Homeless Camp Out at City Hall to Protest Police Treatment
SAN DIEGO (AP) _ About two dozen of the city’s homeless marched from Balboa Park to City Hall Monday night to launch what one organizer called an ``extended campout.″
They are demanding that city officials stop trying to sweep them off the streets in preparation for next month’s Republican National Convention.
``This is not a protest, this is an extended campout,″ said march organizer Larry Milligan. ``People are being taken to jail not because of alcohol and drug problems, but simply because they’re homeless, because they’re too tired to move anywhere.″
Milligan, who used to be homeless, now operates a food truck at Balboa Park two nights a week. Other participants in the march said they wanted city officials to change policy long after the 30,000 expected guests arrive for the GOP convention.
Among some of their demands are a 24-hour ``safe-site″ where people can sleep and leave their belongings, more public restroom facilities and hotel vouchers.
The demonstrators said they would sleep at City Hall, less than two miles from where the GOP delegates will meet, throughout the convention.
There are an estimated 4,000 homeless in the downtown area, Milligan said. Other homeless people said recently they’ve been receiving tickets for sleeping in public at a higher rate and have been taken to jail for not being able to pay them.
``They’re trying to push us aside,″ said Chris Giroux, 27, homeless for eight weeks. ``I lost my job, my car broke down, and I’m sleeping in the museum now. Everybody has a stroke of bad luck.″
City officials denied they have been acting any differently towards the homeless as the Aug. 12-15 convention approaches.

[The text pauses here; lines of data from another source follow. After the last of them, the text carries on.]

(** [C3], as the code has it: [create_todo] looks at the presence of the
    key only.  Every document that it adds has the key [task], and a
    request whose task is the empty string is accepted when the insert
    goes through: 201, and a document with the empty task is stored. *)
Theorem create_todo_checks_key_only fresh d db :
  dict_get "task" d = Some (JStr EmptyString) ->
  db !! fresh = None ->
  create_todo None fresh (json_request d) db =
    (Response (JDict [("id", JStr (str_of_ObjectId fresh));
                      ("task", JStr EmptyString); ("completed", JBool false)]) 201,
     <[fresh := [("task", JStr EmptyString); ("completed", JBool false)]]> db) /\
  (forall fault' fresh' req o fields,
      db !! o = None ->
      snd (create_todo fault' fresh' req db) !! o = Some fields ->
      dict_mem "task" fields = true).
Proof.
  intros Hget Hfree. split.
  - rewrite (create_todo_dict _ _ _ _ _ Hget).
    unfold insert_one, driver_call. rewrite Hfree. reflexivity.
  - intros fault' fresh' req o fields Ho.
    unfold create_todo.
    destruct (negb (truthy (request_json req))); [cbn; congruence |].
    destruct (py_in "task" (request_json req)) as [e | []]; try (cbn; congruence).
    destruct (py_getitem (request_json req) "task") as [e | task]; [cbn; congruence |].
    destruct (insert_one _ _ _ db) as [e | [result db']] eqn:Hins; [cbn; congruence |].
    apply insert_one_ok in Hins as (_ & _ & _ & ->). cbn [snd].
    destruct (decide (fresh' = o)) as [-> | Hne].
    + rewrite lookup_insert_eq. intros [= <-]. reflexivity.
    + rewrite lookup_insert_ne by exact Hne. congruence.
Qed.


Lemma remap_id_get oid fields k :
  dict_get k (remap_id (oid, fields)) =
  if String.eqb k "id" then Some (JStr (str_of_ObjectId oid)) else dict_get k fields.
Proof.
  unfold remap_id. cbn [fst snd].
  destruct (String.eqb k "id") eqn:E.
  - apply String.eqb_eq in E. subst k. apply dict_get_set_eq.
  - apply dict_get_set_ne. intros <-. rewrite String.eqb_refl in E. discriminate.
Qed.
(** Lines 93-141.  [result] is the local dict the function fills in. *)
Definition process_macie_finding (event : dict) (config : config_t) : M dict :=
  let detail := dict_get_default event "detail" (PDict []) in
  finding_id ← eval (py_get detail "id" PNone);
  severity ← eval (extract_severity detail);
  finding_type ← eval (py_get detail "type" PNone);
  log INFO ("Processing Macie finding " +:+ py_str finding_id
            +:+ " with severity " +:+ py_str severity);;
  affected_resources ← eval (py_get detail "resources" (PList []));
  now ← utcnow;
  run_local
    [("finding_id", finding_id);
     ("severity", severity);
     ("type", finding_type);
     ("actions_taken", PList []);
     ("timestamp", PStr (isoformat now))]
    (resources ← eval (py_iter affected_resources);
     for_each resources (process_resource severity config);;
     (if py_in_strs severity ["HIGH"; "CRITICAL"]
      then send_high_severity_alert config
      else mret ());;
     local_read Ok).

(** The response envelope of the handler. *)
Record envelope : Type := Envelope { statusCode : Z; body : string }.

``Their original complaint was that the mayor or someone else had directed this to happen,″ said Mary Anne Pintar, spokeswoman for Mayor Susan Golding. ``However, the police are enforcing that policy will be the way it is enforced during the convention.″
More than 1,680 tickets for minor offenses were issued in 1995 to homeless, but in 1994, only 130 of those tickets were given out to homeless people, Milligan said. City officials wouldn’t disclose the number of citations issued this year.